Your assignment:
Lines after the one containing "d_to = false))" are to be omitted; print exactly each line from the start of the records up to and including it.

Data shown:
= = =
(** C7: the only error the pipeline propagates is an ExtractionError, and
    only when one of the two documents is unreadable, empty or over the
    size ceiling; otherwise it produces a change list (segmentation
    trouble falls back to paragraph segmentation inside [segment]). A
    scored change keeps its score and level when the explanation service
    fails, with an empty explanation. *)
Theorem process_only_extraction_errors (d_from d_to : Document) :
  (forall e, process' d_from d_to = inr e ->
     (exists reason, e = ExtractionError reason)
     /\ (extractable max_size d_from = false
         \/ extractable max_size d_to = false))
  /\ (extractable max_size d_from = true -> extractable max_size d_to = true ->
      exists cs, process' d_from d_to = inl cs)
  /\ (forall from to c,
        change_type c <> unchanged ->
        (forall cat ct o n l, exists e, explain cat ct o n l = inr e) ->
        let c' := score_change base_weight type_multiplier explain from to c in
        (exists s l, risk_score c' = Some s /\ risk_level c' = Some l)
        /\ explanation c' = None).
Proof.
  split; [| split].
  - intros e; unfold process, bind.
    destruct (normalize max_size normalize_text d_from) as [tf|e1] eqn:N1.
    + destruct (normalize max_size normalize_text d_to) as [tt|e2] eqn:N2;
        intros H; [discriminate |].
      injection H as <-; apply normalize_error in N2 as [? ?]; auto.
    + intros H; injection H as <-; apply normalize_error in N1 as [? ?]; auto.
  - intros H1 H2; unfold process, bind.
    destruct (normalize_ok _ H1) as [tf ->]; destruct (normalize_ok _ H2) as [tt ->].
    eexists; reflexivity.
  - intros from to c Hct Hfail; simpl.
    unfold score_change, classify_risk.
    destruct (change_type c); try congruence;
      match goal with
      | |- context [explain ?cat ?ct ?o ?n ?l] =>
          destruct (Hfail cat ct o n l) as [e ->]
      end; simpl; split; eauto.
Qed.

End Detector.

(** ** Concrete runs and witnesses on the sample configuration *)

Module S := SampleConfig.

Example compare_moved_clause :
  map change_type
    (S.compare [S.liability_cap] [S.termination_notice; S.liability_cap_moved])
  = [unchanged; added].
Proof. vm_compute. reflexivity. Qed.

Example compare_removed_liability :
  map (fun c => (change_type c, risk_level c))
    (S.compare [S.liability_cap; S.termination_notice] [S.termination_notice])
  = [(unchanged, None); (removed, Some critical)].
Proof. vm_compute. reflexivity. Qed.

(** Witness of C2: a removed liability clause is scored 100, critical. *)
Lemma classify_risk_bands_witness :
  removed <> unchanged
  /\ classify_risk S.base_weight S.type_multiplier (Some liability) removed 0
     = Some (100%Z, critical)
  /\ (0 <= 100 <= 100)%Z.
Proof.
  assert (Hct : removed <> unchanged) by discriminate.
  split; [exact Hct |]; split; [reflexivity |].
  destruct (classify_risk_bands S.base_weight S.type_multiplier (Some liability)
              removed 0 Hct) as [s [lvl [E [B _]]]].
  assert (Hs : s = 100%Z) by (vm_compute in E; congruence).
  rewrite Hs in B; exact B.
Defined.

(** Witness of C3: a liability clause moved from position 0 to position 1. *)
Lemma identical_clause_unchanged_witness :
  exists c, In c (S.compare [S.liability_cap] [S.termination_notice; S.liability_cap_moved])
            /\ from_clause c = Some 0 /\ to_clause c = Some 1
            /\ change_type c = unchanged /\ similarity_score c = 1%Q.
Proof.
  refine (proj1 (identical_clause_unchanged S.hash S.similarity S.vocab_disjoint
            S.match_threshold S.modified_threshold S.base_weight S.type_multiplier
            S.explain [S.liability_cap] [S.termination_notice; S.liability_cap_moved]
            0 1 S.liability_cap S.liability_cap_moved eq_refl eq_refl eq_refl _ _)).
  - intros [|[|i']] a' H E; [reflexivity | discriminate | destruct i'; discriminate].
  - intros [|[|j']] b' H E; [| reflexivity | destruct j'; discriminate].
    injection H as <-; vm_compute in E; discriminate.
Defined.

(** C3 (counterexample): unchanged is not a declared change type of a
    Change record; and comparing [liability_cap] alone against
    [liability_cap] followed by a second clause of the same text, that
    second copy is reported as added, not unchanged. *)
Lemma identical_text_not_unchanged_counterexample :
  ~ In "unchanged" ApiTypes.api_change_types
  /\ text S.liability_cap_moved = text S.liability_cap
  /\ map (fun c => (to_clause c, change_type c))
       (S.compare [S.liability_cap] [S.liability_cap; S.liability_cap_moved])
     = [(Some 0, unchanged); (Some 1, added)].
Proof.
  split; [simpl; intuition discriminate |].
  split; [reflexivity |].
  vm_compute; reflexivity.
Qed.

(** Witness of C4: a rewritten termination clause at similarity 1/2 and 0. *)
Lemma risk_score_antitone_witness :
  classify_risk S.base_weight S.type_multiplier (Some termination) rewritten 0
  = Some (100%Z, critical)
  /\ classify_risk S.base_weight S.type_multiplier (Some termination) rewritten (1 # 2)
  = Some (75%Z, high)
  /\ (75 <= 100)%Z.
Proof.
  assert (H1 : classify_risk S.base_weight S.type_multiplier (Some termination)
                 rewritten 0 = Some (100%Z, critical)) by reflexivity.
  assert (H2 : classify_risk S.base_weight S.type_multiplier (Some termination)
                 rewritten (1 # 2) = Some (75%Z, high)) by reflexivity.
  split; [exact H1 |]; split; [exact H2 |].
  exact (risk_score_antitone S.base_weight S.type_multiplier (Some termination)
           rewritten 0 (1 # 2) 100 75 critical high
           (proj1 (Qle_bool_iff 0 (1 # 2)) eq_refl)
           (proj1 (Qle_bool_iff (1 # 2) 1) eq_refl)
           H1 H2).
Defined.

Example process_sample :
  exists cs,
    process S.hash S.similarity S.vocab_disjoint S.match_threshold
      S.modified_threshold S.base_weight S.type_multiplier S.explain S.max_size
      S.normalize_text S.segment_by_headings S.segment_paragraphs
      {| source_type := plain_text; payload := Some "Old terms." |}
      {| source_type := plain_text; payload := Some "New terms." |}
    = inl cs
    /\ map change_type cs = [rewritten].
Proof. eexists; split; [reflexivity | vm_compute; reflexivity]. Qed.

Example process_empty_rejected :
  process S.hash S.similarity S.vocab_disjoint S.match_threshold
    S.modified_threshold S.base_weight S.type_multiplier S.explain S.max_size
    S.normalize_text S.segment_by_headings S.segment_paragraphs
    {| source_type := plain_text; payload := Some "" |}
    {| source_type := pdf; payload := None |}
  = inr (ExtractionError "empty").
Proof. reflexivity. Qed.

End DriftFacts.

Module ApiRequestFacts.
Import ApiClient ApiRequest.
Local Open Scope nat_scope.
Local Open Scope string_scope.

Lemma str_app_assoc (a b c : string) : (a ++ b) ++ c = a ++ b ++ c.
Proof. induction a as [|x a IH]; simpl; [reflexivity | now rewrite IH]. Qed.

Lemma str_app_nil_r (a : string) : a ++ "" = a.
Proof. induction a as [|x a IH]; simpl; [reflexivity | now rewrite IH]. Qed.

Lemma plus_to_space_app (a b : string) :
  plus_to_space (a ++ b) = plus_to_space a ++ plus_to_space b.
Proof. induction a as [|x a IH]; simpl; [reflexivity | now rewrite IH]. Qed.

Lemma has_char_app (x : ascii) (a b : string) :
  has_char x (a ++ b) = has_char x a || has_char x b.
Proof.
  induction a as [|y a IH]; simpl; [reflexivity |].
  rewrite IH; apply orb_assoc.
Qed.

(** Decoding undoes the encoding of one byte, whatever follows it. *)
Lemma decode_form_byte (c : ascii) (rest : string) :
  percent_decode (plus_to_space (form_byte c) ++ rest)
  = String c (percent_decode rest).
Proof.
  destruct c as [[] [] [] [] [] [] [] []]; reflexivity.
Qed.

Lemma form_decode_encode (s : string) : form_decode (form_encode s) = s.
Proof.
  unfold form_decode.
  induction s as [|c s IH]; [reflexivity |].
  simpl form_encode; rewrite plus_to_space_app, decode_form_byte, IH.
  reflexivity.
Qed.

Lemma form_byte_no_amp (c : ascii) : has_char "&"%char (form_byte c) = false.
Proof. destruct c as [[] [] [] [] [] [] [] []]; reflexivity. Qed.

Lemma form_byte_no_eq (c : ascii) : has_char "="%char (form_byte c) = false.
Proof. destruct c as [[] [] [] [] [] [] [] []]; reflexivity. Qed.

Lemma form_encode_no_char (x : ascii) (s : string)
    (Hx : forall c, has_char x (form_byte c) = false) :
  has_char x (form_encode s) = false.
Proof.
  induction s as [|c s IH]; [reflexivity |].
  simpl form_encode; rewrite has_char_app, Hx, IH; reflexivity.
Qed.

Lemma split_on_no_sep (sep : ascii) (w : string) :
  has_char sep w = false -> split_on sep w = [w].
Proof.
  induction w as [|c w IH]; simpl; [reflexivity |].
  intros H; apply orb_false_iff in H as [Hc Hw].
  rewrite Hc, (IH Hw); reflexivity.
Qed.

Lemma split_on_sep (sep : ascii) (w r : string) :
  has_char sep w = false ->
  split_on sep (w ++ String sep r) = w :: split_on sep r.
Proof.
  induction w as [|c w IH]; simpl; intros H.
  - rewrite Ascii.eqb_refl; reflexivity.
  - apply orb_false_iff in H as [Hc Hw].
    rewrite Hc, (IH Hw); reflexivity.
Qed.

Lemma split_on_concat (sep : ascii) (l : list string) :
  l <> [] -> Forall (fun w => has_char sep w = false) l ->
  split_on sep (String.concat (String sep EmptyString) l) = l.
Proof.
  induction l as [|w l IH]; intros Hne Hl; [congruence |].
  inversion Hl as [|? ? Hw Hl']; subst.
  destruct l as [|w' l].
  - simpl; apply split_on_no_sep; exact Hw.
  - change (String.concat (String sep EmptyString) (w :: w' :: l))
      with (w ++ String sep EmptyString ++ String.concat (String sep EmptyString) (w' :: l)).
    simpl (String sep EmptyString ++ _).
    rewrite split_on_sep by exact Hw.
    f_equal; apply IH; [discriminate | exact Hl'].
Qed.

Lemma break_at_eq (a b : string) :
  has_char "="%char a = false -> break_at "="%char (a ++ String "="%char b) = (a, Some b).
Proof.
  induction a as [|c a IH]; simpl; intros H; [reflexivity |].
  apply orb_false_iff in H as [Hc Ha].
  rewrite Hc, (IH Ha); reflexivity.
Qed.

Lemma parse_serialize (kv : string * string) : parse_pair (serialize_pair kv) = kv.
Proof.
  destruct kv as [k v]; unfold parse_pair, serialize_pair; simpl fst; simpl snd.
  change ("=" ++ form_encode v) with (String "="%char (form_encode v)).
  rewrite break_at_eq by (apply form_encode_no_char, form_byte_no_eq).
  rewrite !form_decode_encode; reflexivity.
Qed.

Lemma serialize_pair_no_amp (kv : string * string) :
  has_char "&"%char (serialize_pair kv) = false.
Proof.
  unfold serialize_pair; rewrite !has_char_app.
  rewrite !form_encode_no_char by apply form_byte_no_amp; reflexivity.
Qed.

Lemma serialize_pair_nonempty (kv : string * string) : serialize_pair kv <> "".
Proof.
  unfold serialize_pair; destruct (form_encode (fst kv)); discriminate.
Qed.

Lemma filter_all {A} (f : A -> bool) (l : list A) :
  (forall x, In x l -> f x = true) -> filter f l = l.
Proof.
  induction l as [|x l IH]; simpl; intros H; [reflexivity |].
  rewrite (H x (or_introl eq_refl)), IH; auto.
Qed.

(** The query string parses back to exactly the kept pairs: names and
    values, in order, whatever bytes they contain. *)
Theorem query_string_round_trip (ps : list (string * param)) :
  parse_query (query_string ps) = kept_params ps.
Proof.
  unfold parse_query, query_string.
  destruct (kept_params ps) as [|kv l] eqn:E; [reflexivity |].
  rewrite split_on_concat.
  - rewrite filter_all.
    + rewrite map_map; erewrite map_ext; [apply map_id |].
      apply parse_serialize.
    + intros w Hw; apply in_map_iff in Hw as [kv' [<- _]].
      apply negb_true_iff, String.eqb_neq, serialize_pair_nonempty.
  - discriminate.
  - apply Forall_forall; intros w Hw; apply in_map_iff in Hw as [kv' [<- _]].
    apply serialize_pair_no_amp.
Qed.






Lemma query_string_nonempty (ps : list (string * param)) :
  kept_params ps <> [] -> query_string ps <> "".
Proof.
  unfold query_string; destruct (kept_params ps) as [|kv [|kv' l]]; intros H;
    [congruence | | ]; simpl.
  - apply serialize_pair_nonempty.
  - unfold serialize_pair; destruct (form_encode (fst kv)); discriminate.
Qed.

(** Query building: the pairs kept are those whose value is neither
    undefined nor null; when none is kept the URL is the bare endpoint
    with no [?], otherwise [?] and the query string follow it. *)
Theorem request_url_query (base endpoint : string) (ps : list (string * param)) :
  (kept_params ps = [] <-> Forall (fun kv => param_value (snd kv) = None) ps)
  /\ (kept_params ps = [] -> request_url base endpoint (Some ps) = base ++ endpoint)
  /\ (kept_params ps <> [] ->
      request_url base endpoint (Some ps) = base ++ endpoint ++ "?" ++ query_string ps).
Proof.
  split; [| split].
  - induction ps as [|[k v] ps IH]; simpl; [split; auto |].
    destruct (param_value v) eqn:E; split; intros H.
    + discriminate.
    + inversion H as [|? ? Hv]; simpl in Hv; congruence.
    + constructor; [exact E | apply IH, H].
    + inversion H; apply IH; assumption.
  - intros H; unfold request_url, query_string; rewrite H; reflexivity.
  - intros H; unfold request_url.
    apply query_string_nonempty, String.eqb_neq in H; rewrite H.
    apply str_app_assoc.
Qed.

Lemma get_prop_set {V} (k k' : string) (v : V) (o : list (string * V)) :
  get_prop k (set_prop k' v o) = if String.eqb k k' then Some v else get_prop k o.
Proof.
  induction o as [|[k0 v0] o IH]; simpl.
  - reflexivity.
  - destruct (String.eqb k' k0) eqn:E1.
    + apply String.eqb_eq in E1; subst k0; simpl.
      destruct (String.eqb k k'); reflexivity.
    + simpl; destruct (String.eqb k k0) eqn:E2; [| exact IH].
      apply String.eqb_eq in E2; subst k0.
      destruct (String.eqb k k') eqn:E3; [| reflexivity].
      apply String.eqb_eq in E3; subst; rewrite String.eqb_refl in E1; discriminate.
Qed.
= = =
Answer to the problem:
(** C7: the only error the pipeline propagates is an ExtractionError, and
    only when one of the two documents is unreadable, empty or over the
    size ceiling; otherwise it produces a change list (segmentation
    trouble falls back to paragraph segmentation inside [segment]). A
    scored change keeps its score and level when the explanation service
    fails, with an empty explanation. *)
Theorem process_only_extraction_errors (d_from d_to : Document) :
  (forall e, process' d_from d_to = inr e ->
     (exists reason, e = ExtractionError reason)
     /\ (extractable max_size d_from = false
         \/ extractable max_size d_to = false))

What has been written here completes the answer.